Taking hold of the cylinder nearly floored 462: staggering under its weight, he turned and lurched awkwardly up the ramp.

Vock ran to 462’s side. ‘Where are you going, disgraceful ant? You must assist in locating Suruk the Slayer!’

462 stopped. ‘I think not,’ he said. The airlock slid open at the top of the ramp and a science-caste drone ran down to help him with his burden. ‘This is my moment, Vock,’ 462 said. He stepped inside the ship. The airlock, slammed shut and he was lost to view.

Vock realised that now his soldiers were dead, the Ghasts no longer had room for him in their plans at all.

He stood on the ramp, shaking with fury. ‘Come back! Come back, insect-scum! May Xitipoxispot strike you down with plague!’

He spat, turned and stomped down the ramp. His vengeance, his cruel, beautiful vengeance, had gone dreadfully wrong. 462 had betrayed him, Suruk the Slayer had disappeared and his minions had jumped into an enormous hole. Without Suruk his revenge was gone, his disgrace permanent. Even if he were to seek atonement at some high precipice, Popacapinyo would tear him apart in the afterlife. Grief welled up in his furry breast: he sat down on the ramp and tried not to cry.

Something moved under the ship. Behind the rear legs, something tall wobbled and flexed. Vock leaped up as if on a scent and ran to the leg, flattened himself against it and peeped round.

A man was being pushed into the rear waste-ejection port. He wore a long coat, and he was standing on his comrade’s shoulders to reach the port. Half of his body was in the vent already, and his legs kicked as he was shoved inside.

But it was not the man that mattered. Vock slid his axe from his belt and stepped into view.

‘Pig-face M’Lak!’

Suruk glanced round, saw Vock and gave Smith a massive push. Smith shot up into the ship and the ejection sphincter closed behind him. Suruk lifted his spear. ‘So,’ he said, ‘You have come at last.’

Vock threw back his head and laughed. The grief was gone: his mind swam with bloodlust and evil glee. ‘The time has come, dirty pond-dweller! Your father disgraced me and now I shall have my revenge upon his line.
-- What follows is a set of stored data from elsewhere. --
Lemma best_Some x (results : list (TrieNode V * Z)) : ∀ o c,
  best x results o = Some c ↔
    (o = Some c ∨ ∃ n, (n, c) ∈ results ∧ x ∈ subtree_words n) ∧
    (∀ c0, o = Some c0 → c ≤ c0) ∧
    (∀ n c', (n, c') ∈ results → x ∈ subtree_words n → c ≤ c').
Proof.
  unfold best. induction results as [|[n c1] results IH]; intros o c; simpl.
  - split.
    + intros ->. split_and!; [by left|intros ? [= ->]; lia|by intros ? ? ?%elem_of_nil].
    + intros ([->|(? & ?%elem_of_nil & _)] & _); done.
  - rewrite IH. clear IH. setoid_rewrite elem_of_cons. case_decide as Hx.
    + split.
      * intros ([[= <-]|(n' & ? & ?)] & Ho & Hr); split_and!.
        -- destruct o as [c0|]; simpl; [|right; exists n; split; [by left|done]].
           destruct (Z.min_spec c0 c1) as [[_ ->]|[_ ->]]; [by left|].
           right. exists n. split; [by left|done].
        -- intros c0 ->. simpl. lia.
        -- intros n' c' [[= -> ->]|Hin] Hin'; [destruct o; simpl; lia|].
           etrans; [|by apply (Hr n' c')]. done.
        -- right. exists n'. split; [by right|done].
        -- intros c0 ->. specialize (Ho _ eq_refl). simpl in Ho. lia.
        -- intros n'' c' [[= -> ->]|Hin] Hin'; [|by apply (Hr n'' c')].
           specialize (Ho _ eq_refl). destruct o; simpl in Ho; lia.
      * intros (Hc & Ho & Hr). assert (c ≤ c1) by (apply (Hr n); [by left|done]).
        split_and!.
        -- destruct Hc as [->|(n' & [[= -> ->]|Hin] & Hin')].
           ++ left. simpl. f_equal. lia.
           ++ left. f_equal. destruct o as [c0|]; simpl; [|done].
              specialize (Ho _ eq_refl). lia.
           ++ right. by exists n'.
        -- intros c0 [= <-]. destruct o as [c0|]; simpl; [|lia].
           specialize (Ho _ eq_refl). lia.
        -- intros n' c' Hin Hin'. apply (Hr n'); [by right|done].
    + split.
      * intros ([->|(n' & ? & ?)] & Ho & Hr); split_and!; try done.
        -- by left.
        -- intros n' c' [[= -> ->]|Hin] Hin'; [done|by apply (Hr n')].
        -- right. exists n'. split; [by right|done].
        -- intros n'' c' [[= -> ->]|Hin] Hin'; [done|by apply (Hr n'')].
      * intros (Hc & Ho & Hr). split_and!; [|done|].
        -- destruct Hc as [->|(n' & [[= -> ->]|Hin] & Hin')]; [by left|done|].
           right. by exists n'.
        -- intros n' c' Hin Hin'. apply (Hr n'); [by right|done].
Qed.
Now I shall deliver your heart to Popacapinyo. . . nice and slow.’

‘Truly, then, the game begins,’ Suruk said, ‘for now the soccer mascot approaches. You killed my father. You know what happens next.’

‘Lies!’ Vock snarled, setting his whiskers twitching. ‘I am entirely innocent and nothing like a soccer mascot. I have crossed this galaxy to avenge the insult done by your father, and to offer your beating heart to the war god to atone for my failure. I, Mimco Csinty Huphepuet Vock, noble warlord of the honourable Yu—’

Suruk yawned. ‘Less prattle, more battle.’

Vock thrust out his axe in both hands and screamed a war cry. For a moment he stood there howling, shaking, gripping his weapon like a live cable, and then he charged.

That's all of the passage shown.